Yesterday we made an offer on buying our own floor in a building 100 or so meters from our current office. While that isn't an Earth shattering' magnitude investment it will cost us close to $A2 million by the time all of the set up and moving costs are actually added up and a sensibly specified data centre is built there. If our calculations are correct we will, having spent a great deal of money up front, have reduced our rental monthly costs by close to 33% courtesy of the current very low interest rates (fixed for five years) and the sharp falls in commercial property prices in business areas of Sydney. Of course our offer may well be rejected but it tends to demonstrate that this particular "ill wind" can be good for some people (and entities). I also have little doubt that commercial property prices will continue to fall so it isn't all upside by any means. So if our offer is accepted we will move into our own owned premises which have about 25% more space than we have now and, if everything goes to plan, better facilities for our technical development work as well as the opportunity of reducing our co-lo costs over the coming year.
Steve and I mulled over our options regarding IP bandwidth yesterday and the necessity of now transforming our GigE based network to an increasing number of 10gb connections as we will now replace the current direct IP carrier transits to capacities in excess of 2.4 gbps in Sydney and moving to 10 gbps in the not so distant future (if current plans come to fruition). We have built the current network on Cisco only equipment plus some Foundry switches and are reluctant to move to a third manufacture for the Layer 3 switches we now require to terminate 10 gbps IP feeds from the selected IP provider but 'financial considerations' may make that necessary. Black Diamonds or 10 gbps Cisco line cards plus two additional Cisco 6500s aren't the cheapest 'boxes' to procureĀ but to reduce our current IP costs we will need to spend that sort of money just to terminate the larger capacity links. While this will please our network engineers who love new boxes to play with it does give us another "got to speculate to accumulate" scenario - and that isn't something you would normally do in such uncertain times.
Some time this month our total employee numbers will increase to 50 with two more people currently being hired in Sri Lanka which represents an increase of 66% to our personnelĀ 'establishment' in a little under nine months. While still a tiny number of people compared to any other ISP of our customer size and service complexity it is a very significant increase for Exetel; though in salary dollars to revenue, because of the way we have gone about it, it is actually a reduction giving us a slightly greater level of efficiency than in past years in that metric. Our total monthly salary cost (including all taxes and levies) will remain at about the same level it was a year ago. One reason is that our working directors are paid far less than any other even 'middle management' in other companies of our sort of size and the disparity between SL and Australian remuneration for skilled people.

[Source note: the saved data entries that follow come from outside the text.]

Lemma rev_involutive s : String.rev (String.rev s) = s.
Proof.
  induction s as [|c s IH]; [done|].
  by rewrite rev_cons, rev_append, IH.
Qed.

Lemma rev_inj a b : String.rev a = String.rev b -> a = b.
Proof. intros H. by rewrite <- (rev_involutive a), H, rev_involutive. Qed.

Lemma prefix_append p rest : String.prefix p (p +:+ rest) = true.
Proof.
  induction p as [|c p IH]; [by destruct rest|].
  rewrite append_cons. simpl. by destruct (ascii_dec c c).
Qed.

(** [s.startswith(p)] holds exactly when [s] is [p] followed by something. *)
Lemma prefix_spec p s : String.prefix p s = true <-> exists rest, s = p +:+ rest.
Proof.
  split.
  - intros H. eexists. by apply prefix_drop.
  - intros [rest ->]. apply prefix_append.
Qed.

(** [s.endswith(suffix)] holds exactly when [s] is something followed by
    [suffix]. *)
Lemma endswith_spec s suffix :
  Py.endswith s suffix = true <-> exists before, s = before +:+ suffix.
Proof.
  unfold Py.endswith. rewrite prefix_spec. split.
  - intros [r Hr]. exists (String.rev r). apply rev_inj.
    by rewrite rev_append, rev_involutive.
  - intros [before ->]. exists (String.rev before). apply rev_append.
Qed.

(** [sub in s] holds exactly when [sub] occurs in [s]. *)
Lemma contains_spec sub s :
  Py.contains sub s = true <-> exists before after, s = before +:+ sub +:+ after.
Proof.
  split.
  - induction s as [|c s IH]; cbn [Py.contains]; intros H.
    + rewrite orb_false_r in H. apply prefix_spec in H as [rest ->].
      by exists "", rest.
    + apply orb_true_iff in H as [H|H].
      * apply prefix_spec in H as [rest ->]. by exists "", rest.
      * destruct (IH H) as (before & after & ->). by exists (String c before), after.
  - intros (before & after & ->). induction before as [|c before IH].
    + rewrite append_nil_l. destruct (sub +:+ after) eqn:E; cbn [Py.contains].
      * rewrite orb_false_r. rewrite <- E. apply prefix_append.
      * apply orb_true_iff. left. rewrite <- E. apply prefix_append.
    + rewrite append_cons. cbn [Py.contains]. apply orb_true_iff. by right.
Qed.

Lemma lower_char_idem c : Py.lower_char (Py.lower_char c) = Py.lower_char c.
Proof. by destruct c as [[] [] [] [] [] [] [] []]. Qed.

Lemma lower_idem s : Py.lower (Py.lower s) = Py.lower s.
Proof.
  induction s as [|c s IH]; [done|]. simpl. by rewrite lower_char_idem, IH.
Qed.

Lemma lower_nil s : Py.lower s = "" <-> s = "".
Proof. by destruct s. Qed.

Lemma truthy_lower s : Py.truthy (Py.lower s) = Py.truthy s.
Proof. by destruct s. Qed.

End StringSpecs.

Section StripFacts.

Lemma lstrip_no_blank_start s : no_blank_start (Py.lstrip s).
Proof.
  induction s as [|c s IH]; [done|]. simpl.
  by destruct (Py.isspace c) eqn:E.
Qed.

Lemma lstrip_id s : no_blank_start s -> Py.lstrip s = s.
Proof. destruct s as [|c s]; [done|]. simpl. by intros ->. Qed.

(** [lstrip] only drops characters from the front. *)
Lemma lstrip_suffix s : exists blanks, s = blanks +:+ Py.lstrip s.
Proof.
  induction s as [|c s [blanks IH]]; [by exists ""|]. simpl.
  destruct (Py.isspace c).
  - exists (String c blanks). by rewrite append_cons, <- IH.
  - by exists "".
Qed.

(** [rstrip] only drops characters from the end. *)
Lemma rstrip_prefix s : exists blanks, s = Py.rstrip s +:+ blanks.
Proof.
  unfold Py.rstrip. destruct (lstrip_suffix (String.rev s)) as [blanks H].
  exists (String.rev blanks). apply rev_inj.
  by rewrite rev_append, !rev_involutive.
Qed.

Lemma rstrip_no_blank_start s : no_blank_start s -> no_blank_start (Py.rstrip s).
Proof.
  intros Hs. destruct (rstrip_prefix s) as [blanks H].
  destruct (Py.rstrip s) as [|c r]; [done|].
  rewrite H in Hs. by rewrite append_cons in Hs.
Qed.

(** What [strip] returns neither begins nor ends with a blank. *)
Lemma strip_stripped s : stripped (Py.strip s).
Proof.
  unfold stripped, Py.strip. split.
  - apply rstrip_no_blank_start, lstrip_no_blank_start.
  - unfold Py.rstrip. rewrite rev_involutive. apply lstrip_no_blank_start.
Qed.

Lemma strip_id s : stripped s -> Py.strip s = s.
Proof.
  intros [Hs He]. unfold Py.strip, Py.rstrip.
  by rewrite (lstrip_id s), (lstrip_id (String.rev s)), rev_involutive.
Qed.

Lemma isspace_lower_char c : Py.isspace (Py.lower_char c) = Py.isspace c.
Proof. by destruct c as [[] [] [] [] [] [] [] []]. Qed.

Lemma all_blank_lower s : all_blank (Py.lower s) = all_blank s.
Proof.
  induction s as [|c s IH]; [done|]. simpl. by rewrite isspace_lower_char, IH.
Qed.

(** A text of blanks has no word. *)
Lemma split_all_blank s : all_blank s = true -> Py.split s = [].
Proof.
  unfold Py.split. induction s as [|c s IH]; [done|]. simpl.
  intros [Hc Hs]%andb_true_iff. rewrite Hc. simpl. by apply IH.
Qed.

End StripFacts.

(** ** The shape of the chunks *)

Section ChunkShape.
Import TextSplitter.
Variable sp : RecursiveCharacterTextSplitter.
Variable P : string -> Prop.

(** [P] holds of every text that [_join_docs] returns. *)
Hypothesis join_P : forall docs separator t, _join_docs sp docs separator = Some t -> P t.

Lemma merge_step_all separator st d :
  Forall P st.1.1 -> Forall P (merge_step sp separator st d).1.1.
Proof.
  destruct st as [[docs cur] total]. simpl. intros Hdocs. unfold merge_step.
  destruct (chunk_size sp <? _); [|done].
  destruct (0 <? length cur); [|done].
  destruct (pop_loop sp _ _ cur total) as [cur' total']. simpl.
  apply Forall_app. split; [done|].
  destruct (_join_docs sp cur separator) as [t|] eqn:Ej; simpl; [|done].
  apply Forall_singleton. by eapply join_P.
Qed.

Lemma merge_splits_all splits separator : Forall P (_merge_splits sp splits separator).
Proof.
  unfold _merge_splits.
  assert (forall st, Forall P st.1.1 ->
            Forall P (foldl (merge_step sp separator) st splits).1.1) as Hfold.
  { induction splits as [|d splits IH]; intros st Hst; [done|].
    cbn [foldl]. by apply IH, merge_step_all. }
  specialize (Hfold ([], [], 0)).
  destruct (foldl (merge_step sp separator) ([], [], 0) splits) as [[docs cur] total].
  simpl in Hfold. apply Forall_app. split; [by apply Hfold|].
  destruct (_join_docs sp cur separator) as [t|] eqn:Ej; simpl; [|done].
  apply Forall_singleton. by eapply join_P.
Qed.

We continue to significantly increase our investments in automation and software development with our spending on these activities now approaching 18% of our total monthly salary costs. This is another area of company expenditure that is almost always an early 'candidate' for decrease in recessionary times; but we have almost doubled our investment in automation over the last two years. We have built the company's ability to be and remain the lowest cost operator in our chosen markets and services by eliminating as much cost as possible from the provision of services and, without knowing details of how any other provider operates in Australia, believe the past 5 years of constant development (and re-development) has given us a very significant cost advantage over any current or likely future competitor. There are so many financial and operational benefits from these investments we would be crazy not to continue them no matter how tough the recession eventually turns out to be.
So, in some ways, Exetel is adopting the 'classical' counter cyclical view of dealing with tough times of increasing our investments in our tiny company, taking more risks than the people we compete with and predicting faster revenue growth than in the boom' years. It will be interesting to see how it all turns out.
Hopefully, we are correct in counting all six.